Catherine Lachenal se fait le plus discrète possible, en banal survêtement, et évite certains itinéraires depuis qu'elle a vécu deux grosses frayeurs. Face au risque d'accident, elle conserve également dans sa voiture une fiche qui indique qu'elle est infirmière de nuit et quels numéros appeler pour avertir ses proches mais aussi ses collègues pour que la tournée soit assurée. Dernièrement, se rappelle l'infirmière, un soir de grand froid, « les routes étaient des patinoires, j'ai roulé toute la nuit à 15 km/h et je suis tombée en sortant de chez un patient ». Rien de grave, mais un vrai moment de solitude nocturne...

FONCTIONNEMENT

Choix d'équipe et contraintes administratives

Lorsqu'un nouveau patient demande l'intervention nocturne d'une infirmière du cabinet de Catherine Lachenal, un des infirmiers le rencontre dans la journée et établit la démarche de soins infirmiers : « Il identifie l'entourage familial de la personne, ses besoins en termes de soins et, sur le plan psychologique, il détermine les objectifs de soin, recueille les éléments administratifs et passe en revue les détails pratiques comme la façon dont on peut rentrer chez la personne à 2 heures du matin, par exemple. » Ensuite, la décision d'intégrer ce patient dans la tournée du cabinet se prend en équipe. Si plusieurs personnes en fin de vie sont déjà prises en charge, cela pourra sembler trop lourd à l'un ou l'autre d'ajouter un nouveau patient nécessitant ce type de soins. D'autres facteurs comme la localisation du domicile peuvent également intervenir. Quand un nouveau patient est intégré, le cabinet appelle les infirmières qui interviennent le jour pour établir une collaboration et formaliser les transmissions à travers la proposition d'un dossier de soin commun.

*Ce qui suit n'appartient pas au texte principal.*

(** ** A task from the call to its result *)

Lemma deliver_app (ms ms' : list message) (s : Dispatcher.state) :
  Service.deliver (ms ++ ms') s = Service.deliver ms' (Service.deliver ms s).
Proof. apply foldl_app. Qed.

Lemma deliver_cons (m : message) (ms : list message) (s : Dispatcher.state) :
  Service.deliver (m :: ms) s =
    Service.deliver ms (Dispatcher.handleWorkerMessage m s).
Proof. reflexivity. Qed.

Lemma handle_progress (id : jsstring) (t : Dispatcher.DecryptTask)
    (c : Worker.invocation) (s : Dispatcher.state) :
  Dispatcher.tasks s !! id = Some t →
  Dispatcher.handleWorkerMessage (Requests.progress_of id c) s =
    match Dispatcher.onProgress t with
    | Some f =>
        Dispatcher.call_progress f (Worker.current c) (Worker.total c) s
    | None => s
    end.
Proof. intros Hl. unfold Dispatcher.handleWorkerMessage. cbn. by rewrite Hl. Qed.

(** Progress messages for a pending task reach its progress function and
    change nothing else. *)
Lemma deliver_progress (id : jsstring) (t : Dispatcher.DecryptTask)
    (passed : list Worker.invocation) : ∀ s,
  Dispatcher.tasks s !! id = Some t →
  Service.deliver (Requests.progress_of id <$> passed) s =
    Dispatcher.State (Dispatcher.worker s) (Dispatcher.dllPath s)
      (Dispatcher.initialized s) (Dispatcher.initError s) (Dispatcher.tasks s)
      (Dispatcher.promises s)
      (Dispatcher.progress_calls s ++
         Service.sink_calls (Dispatcher.onProgress t)
           (Requests.progress_of id <$> passed))
      (Dispatcher.sent s) (Dispatcher.spawned s) (Dispatcher.next_promise s).
Proof.
  induction passed as [|c passed IH]; intros s Hl.
  - destruct (Dispatcher.onProgress t); cbn; rewrite app_nil_r; by destruct s.
  - rewrite fmap_cons, deliver_cons.
    rewrite (handle_progress id t) by done.
    destruct (Dispatcher.onProgress t) as [f|] eqn:Hf.
    + rewrite IH by done. cbn. by rewrite <- app_assoc.
    + by rewrite IH.
Qed.

Lemma sink_calls_app (f : option nat) (ms ms' : list message) :
  Service.sink_calls f (ms ++ ms') =
    Service.sink_calls f ms ++ Service.sink_calls f ms'.
Proof. destruct f; [apply omap_app | done]. Qed.

(** X4.  A call made while a worker is there, with an id that is not in
    the table: the request is posted to the worker, and once the messages
    that the worker posts for this request are handled, in their order,
    the table is as it was before the call, the caller's progress function
    received the progress messages, and the promise of the call is settled
    with [{success: true}] when the request succeeded and with
    [{success: false, error}], the error of the worker's last message,
    when it did not. *)
Theorem task_round_trip :
  ∀ (A : Dispatcher.env) (c : Dispatcher.call) (s : Dispatcher.state)
    (w : nat) (E : Worker.env) (ws : Worker.state),
    Dispatcher.reachable s →
    Dispatcher.worker s = Some w →
    Dispatcher.tasks s !! Dispatcher.generateId (Dispatcher.random36 c) = None →
    let id := Dispatcher.generateId (Dispatcher.random36 c) in
    let request :=
      Decrypt id (Dispatcher.inputPath c) (Dispatcher.outputPath c)
        (Dispatcher.hexKey c) in
    let r := Dispatcher.decryptDatabaseAsync A c s in
    let answer :=
      drop (length (Worker.posted ws))
        (Worker.posted (Worker.on_message E request ws).2) in
    let s' := Service.deliver answer r.2 in
    Dispatcher.sent r.2 = Dispatcher.sent s ++ [(w, request)]
    ∧ Dispatcher.tasks s' = Dispatcher.tasks s
    ∧ Dispatcher.progress_calls s'
        = Dispatcher.progress_calls s
          ++ Service.sink_calls (Dispatcher.progress c) answer
    ∧ (Requests.succeeds E (Dispatcher.inputPath c) (Dispatcher.outputPath c)
         (Dispatcher.hexKey c) →
       Dispatcher.promises s'
         = <[r.1 := Dispatcher.Result true None]> (Dispatcher.promises s))
    ∧ (¬ Requests.succeeds E (Dispatcher.inputPath c) (Dispatcher.outputPath c)
           (Dispatcher.hexKey c) →
       ∃ e, last answer = Some (Error (Some id) e)
            ∧ Dispatcher.promises s'
                = <[r.1 := Dispatcher.Result false (Some e)]>
                    (Dispatcher.promises s)).
Proof.
  intros A c s w E ws Hs Hw Hfree id request r answer s'.
  apply reachable_consistent in Hs as (_ & H2 & _).
  assert (Hfresh : Dispatcher.promises s !! Dispatcher.next_promise s = None).
  { destruct (Dispatcher.promises s !! Dispatcher.next_promise s) eqn:Hl; [|done].
    assert (Dispatcher.next_promise s < Dispatcher.next_promise s)%nat
      by (apply H2; eauto). lia. }
  destruct (request_output E id (Dispatcher.inputPath c)
              (Dispatcher.outputPath c) (Dispatcher.hexKey c) ws)
    as (passed & terminal & Hposted & _ & Hkind & Hsuccess).
  assert (Hanswer : answer = (Requests.progress_of id <$> passed) ++ [terminal]).
  { unfold answer, request. rewrite Hposted. apply drop_app_length. }
  clearbody answer. subst answer.
  assert (Hr : r = (Dispatcher.next_promise s,
    Dispatcher.State (Some w) (Dispatcher.dllPath s)
      (Dispatcher.initialized s) (Dispatcher.initError s)
      (<[id := Dispatcher.Task (Dispatcher.next_promise s)
                 (Dispatcher.progress c)]> (Dispatcher.tasks s))
      (Dispatcher.promises s) (Dispatcher.progress_calls s)
      (Dispatcher.sent s ++ [(w, request)]) (Dispatcher.spawned s)
      (S (Dispatcher.next_promise s)))).
  { unfold r, Dispatcher.decryptDatabaseAsync, Dispatcher.restart_if_down.
    cbn. rewrite Hw. cbn. reflexivity. }
  clearbody r. subst r. cbn [fst snd] in *.
  split; [done|].
  unfold s'. rewrite deliver_app.
  rewrite (deliver_progress id
             (Dispatcher.Task (Dispatcher.next_promise s) (Dispatcher.progress c)))
    by apply lookup_insert_eq.
  cbn [Dispatcher.worker Dispatcher.dllPath Dispatcher.initialized
       Dispatcher.initError Dispatcher.tasks Dispatcher.promises
       Dispatcher.progress_calls Dispatcher.sent Dispatcher.spawned
       Dispatcher.next_promise Dispatcher.onProgress].
  rewrite sink_calls_app.
  destruct Hkind as [-> | [e ->]].
  - cbn. rewrite lookup_insert_eq. cbn. unfold Dispatcher.settle. cbn.
    rewrite Hfresh, delete_insert_id by done.
    split; [done|]. split.
    { destruct (Dispatcher.progress c); cbn; by rewrite ?app_nil_r. }
    split; [done|]. intros Hno. destruct Hno. by apply Hsuccess.
  - cbn. rewrite lookup_insert_eq. cbn. unfold Dispatcher.settle. cbn.
    rewrite Hfresh, delete_insert_id by done.
    split; [done|]. split.
    { destruct (Dispatcher.progress c); cbn; by rewrite ?app_nil_r. }
    split.
    + intros Hyes. apply Hsuccess in Hyes. discriminate Hyes.
    + intros _. exists e. split; [apply last_snoc | done].
Qed.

Une difficulté réside dans la limitation des actes infirmiers à quatre AIS3 par patient et par jour, souligne Catherine Lachenal. « Pour une personne handicapée très dépendante, il faut déjà trois AIS3 pour la journée et il en faudrait d'autres pour la nuit », indique-t-elle. Les dépassements sont souvent inévitables. Certains médecins-conseil ont autorisé des dépassements mais, généralement, il faut organiser avec l'équipe médico-sociale un transfert de certains gestes vers une auxiliaire de vie.

EN SAVOIR +

XE JOURNÉE DU SOMMEIL

Le 19 mars, l'Institut national du sommeil et vigileance (INSV) sera le relais de la Journée mondiale du sommeil en France. Son site () regorge d'études, de conseils pratiques et propose une carte des centres du sommeil.

LE TRAVAIL DE LA NUIT

Le n°82 de la revue Vie sociale et traitements (éd. Eres, 2004) met en lumière les acteurs, les modes d'intervention et les façons d'être, la nuit.

MAMAN DE NUIT

Ce livre de 24 pages s'adresse aux enfants qui ont du mal à accepter l'absence d'une maman infirmière de nuit. De Sigrid Baffert et Frédéric Rébéna (éd. Le Sorbier, 2009).

RETROUVER UN SOMMEIL NATUREL

L'auteur, le Dr Roger Halfon, propose des techniques douces pour retrouver un sommeil serein (éd. Delville, 2004).

Interview Dr Éric Mullens, Laboratoire du sommeil, CH d'Albi

Une sieste avant, une sieste après

Quel est le moment le plus difficile dans une tournée de nuit ?

En matière de système de sommeil, le moment le plus dur pour rester efficace s'étend entre 3 et 6 heures du matin.

Peut-on se préparer la veille à travailler la nuit ?

Si elles sont jeunes et qu'elles peuvent dormir le matin, cela peut ne pas être trop difficile. Sinon, elles risquent de manquer de sommeil. Pour compenser, il faut apprendre à faire la sieste, organiser des temps de repos à certains moments de la journée pour anticiper. Pour une personne qui va se coucher tard le soir, il est intéressant de faire une sieste anticipative d'une vingtaine de minutes vers 18 ou 19 heures pour ne pas être somnolente.

Comment récupérer d'une tournée nocturne ?

Il faut compenser la privation de sommeil par un petit repos, 20 minutes à une heure. Il ne faut pas cumuler l'éveil. Une personne qui reste éveillée pendant 17 heures de façon continue se comporte comme une personne avec 0,5 gramme d'alcool dans le sang. Pour 24 heures d'éveil, c'est 1 gramme. Et, avec l'âge, il semble que les rythmes irréguliers sont moins bien supportés.